En pocos autores se aprecia tan claramente lo vano de la oposición entre vida y cultura

En pocos escritores como Llop se aprecia tan claramente lo vano e inexacto de la oposición entre vida y cultura, cuando la segunda se presenta no a modo de recurso decorativo –“mi literatura siempre ha surgido de la vida vivida”– sino como una forma, consciente y reveladora, de estar en el mundo. El entorno que rodea la casa, “nuestro particular Finis Terrae”, se asocia a lugares inspiradores como la costa amalfitana, el monte Athos o Corfú. En las caminatas, antes por el camino de S’Estaca y ahora por el que lleva a la ermita de la Trinidad, son visibles las huellas vinculadas al archiduque Luis Salvador de Austria, un personaje de rasgos novelescos que fue ilustre residente en la isla y es presencia reiterada en la obra de Llop, al que se deben las torres fantasiosamente restauradas o la “capilla moruna” de Ses Ermites Velles. Tan cercano al oficio de la escritura, definida como “una forma de ascesis”, el monacato pervive en figuras de otro tiempo como el ermitaño Benet, a quien dedica un pasaje memorable. Aparecen su mujer y secreta coprotagonista, Helena, y los hijos y los íntimos, representados por visitantes como el poeta Enrique Juncosa y su amigo afgano, “príncipe de Baluchistán”, pero son igualmente reales las presencias de autores venerados como Rilke, Cavafis, Walcott o Brodsky y por supuesto las de sus “dioses lares”: Durrell, Leigh Fermor y Chatwin, también compañeros de vida.
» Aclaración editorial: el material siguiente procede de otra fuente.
(** C17: what [Transmit] hands a driver, any driver: the longest prefix of the
    descriptors that is acceptable and has slots, as the addresses of the
    mbufs of those very frames, each mbuf saying exactly where its packet is,
    how long, and which pool it goes back to; no packet byte is changed.  What
    it reports is the driver's answer, or nothing when that is no prefix. *)
Theorem dTransmit_batch `{!FramePool P} g rva rlen ds (t : DTx P) (dr : D) w :
  base_ok g rva rlen (x_base t) -> d_closed (x_base t) = false -> d_dead (x_base t) = None -> 0 <= x_inFlight t -> 0 < dNumFreeSlots t ->
  mem_ok rlen (w_region w) -> Forall desc_ok ds -> NoDup (map (frame_at g) ds) ->
  exists good bad region,
    take (Z.to_nat (dNumFreeSlots t)) ds = good ++ bad /\
    Forall (in_packet_area g rlen (x_base t)) good /\ (forall d, head bad = Some d -> ~ in_packet_area g rlen (x_base t) d) /\
    Forall (described_as g (x_base t) region) good /\ packets_kept g rlen (x_base t) (w_region w) region /\
    (good = [] -> exists t', dTransmit ds t dr w = Some (0, t', dr, w_with_region region w) /\ x_inFlight t' = x_inFlight t) /\
    (good <> [] -> forall sent dr' w',
       TxBurst (map (fun d => va_of rva (x_base t) (frame_at g d)) good) dr (w_with_region region w) = (sent, dr', w') ->
       exists t', dTransmit ds t dr w = Some (if (0 <=? sent) && (sent <=? zlen good) then sent else 0, t', dr', w') /\
         x_inFlight t' = x_inFlight t + (if (0 <=? sent) && (sent <=? zlen good) then sent else 0)).
Proof using.
  intros Hb Hc Hdead Hfl Hfree Hm Hds Hnd. assert (Hfs : dNumFreeSlots t <= c_Depth (d_cfg (x_base t))).
  { unfold dNumFreeSlots in *. rewrite Hc in *. destruct (Z.gtb_spec (c_Depth (d_cfg (x_base t)) - x_inFlight t) 0); lia. }
  destruct (decide (ds = [])) as [->|Hne].
  { exists [], [], (w_region w). rewrite take_nil. split_and!; try done. intros _. unfold dTransmit, d_transmit. rewrite Hc, Hdead. cbn. exists t. by destruct w. }
  assert (Hzd : 0 < zlen ds) by (destruct ds; [done|rewrite zlen_cons; pose proof (zlen_nonneg ds); lia]).
  set (n := if zlen ds >? dNumFreeSlots t then dNumFreeSlots t else zlen ds).
  assert (Hn : n = Z.min (zlen ds) (dNumFreeSlots t)) by (unfold n; destruct (Z.gtb_spec (zlen ds) (dNumFreeSlots t)); lia).
  assert (Htk : take (Z.to_nat n) ds = take (Z.to_nat (dNumFreeSlots t)) ds).
  { rewrite Hn. destruct (decide (zlen ds <= dNumFreeSlots t)); [rewrite !firstn_all2 by (unfold zlen in *; lia); done|by rewrite Z.min_r by lia]. }
  destruct (build_mbufs_spec g rva rlen (x_base t) None Hb (take (Z.to_nat n) ds) 0 (mkBuilding [] 0 (w_region w) false false None) []) as (v & m & Ev & [B1 B2 B3 B4 B5 B6]); try done.
  { by apply Forall_take. } { rewrite <- (take_drop (Z.to_nat n) ds), map_app in Hnd. by eapply NoDup_app_l. }
  rewrite app_nil_l in *. set (good := take m (take (Z.to_nat n) ds)) in *. exists good, (drop m (take (Z.to_nat n) ds)), (k_region v). split; [by rewrite <- Htk; unfold good; rewrite take_drop|].
  split; [done|]. split.
  { intros d Hd Hin. destruct B6 as [[_ ->]|(d' & e & Hl & _ & Hx)]; [by rewrite drop_ge in Hd|]. apply Hx; [|done].
    rewrite <- (Nat.add_0_r m), <- lookup_drop, <- head_lookup in Hl. congruence. }
  split; [done|]. split; [done|]. assert (Hkm : zlen (k_mbufs v) = zlen good) by (rewrite B1; unfold zlen; by rewrite length_map).
  assert (Hstep : forall X, d_transmit ds None t dr w = X -> dTransmit ds t dr w = ('(n, _, t, dr, w) ← X; Some (n, t, dr, w))) by (by intros X <-).
  unfold d_transmit in Hstep. rewrite Hc, Hdead, (proj2 (Z.eqb_neq (zlen ds) 0)) in Hstep by lia. cbv zeta in Hstep. fold n in Hstep.
  rewrite (proj2 (Z.eqb_neq n 0)) in Hstep by lia. replace (if n >? c_Depth (d_cfg (x_base t)) then _ else n) with n in Hstep by (destruct (Z.gtb_spec n (c_Depth (d_cfg (x_base t)))); lia).
  rewrite Ev in Hstep. cbn [mbind option_bind] in Hstep.
  set (t1 := if k_badDesc v then x_stats inc_xBadDesc t else t) in *. set (t2 := if k_badOffload v then x_stats inc_xBadOffload t1 else t1) in *.
  assert (Hi2 : x_inFlight t2 = x_inFlight t) by (unfold t2, t1; by repeat case_if). split.
  - intros Hg. rewrite Hkm, Hg in Hstep. cbn in Hstep. rewrite (Hstep _ eq_refl). by exists t2.
  - intros Hg sent dr' w' Eb. assert (0 < zlen good) by (destruct good as [|? gs]; [done|rewrite zlen_cons; pose proof (zlen_nonneg gs); lia]).
    rewrite Hkm, (proj2 (Z.eqb_neq (zlen good) 0)), B1, Eb in Hstep by lia. rewrite (Hstep _ eq_refl). cbn [mbind option_bind].
    replace ((0 <=? sent) && (sent <=? zlen good)) with (negb ((sent <? 0) || (sent >? zlen good))) by (destruct (Z.leb_spec 0 sent), (Z.leb_spec sent (zlen good)), (Z.ltb_spec sent 0), (Z.gtb_spec sent (zlen good)); (done || lia)).
    destruct ((sent <? 0) || (sent >? zlen good)); cbn [negb]; (eexists; split; [done|]); simpl; by rewrite Hi2.
Qed.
Frente a la nostalgia de la pérdida, se impone la celebración de lo vivido

El cronista de todos esos veranos, asociados a la plenitud, es un hombre reflexivo y sabio, capaz de ver lo que fue en lo que es y de apreciar los signos que ofrece la naturaleza, plasmados en descripciones muy precisas en las que no sólo el observador, pues sus notas apelan igualmente al olor, el sabor, el tacto o el oído, ejerce como naturalista. El tiempo perdido, dice al modo proustiano, puede ser recobrado por la literatura en un presente –el mismo “presente solar, mediterráneo, clásico” de Solsticio– que contiene lo pretérito y lo venidero y se sitúa en un plano distinto, al margen de las inclemencias. Su evocación está impregnada de gratitud y quizá por eso, frente a la nostalgia de la pérdida, se impone la celebración de lo vivido.

El arte de perder

La “pulsión elegíaca” que Llop atribuye a los mallorquines, inclinados a hablar de “lo que hicimos, fuimos o tuvimos, o hicieron, fueron o tuvieron nuestros antepasados”, se contrapone aquí a lo que gracias a la creación –tema no menor en un libro que explora sus motivaciones y admite la lectura en clave de poética– puede convertirse en “recuerdo vivo”. No sólo cuando enfrenta las dos casas de las que nos habla, con sus estudios respectivos, el narrador hace un continuo transvase entre espacios y tiempos, por ejemplo al dar cuenta del reencuentro con la pequeña cala de la infancia, un retorno a los años de Betlem –encarnación entonces inconsciente del paraíso, también allí había un capítulo titulado Et in Arcadia ego– que convocaba en Solsticio. El fin de ciclo sugiere un fin de época, anunciado por la llegada de especies invasoras, incluidos los homínidos, o por el tornado y sus efectos destructores –interpretados como señales, como al comienzo de En la ciudad sumergida– que se dirían fruto de la “ira de los dioses”. Tomando como modelo al Durrell de Justine, Llop cierra el relato con la transcripción de tres poemas: “Un arte” de Elizabeth Bishop, “Olvido” de Billy Collins y uno propio, “Teoría de la experiencia”. En el primero, la gran poeta estadounidense se refiere, no sin ironía, al “arte de perder”, reiterando que no es difícil dominarlo pero sin dejar de apuntar el consuelo derivado de la escritura.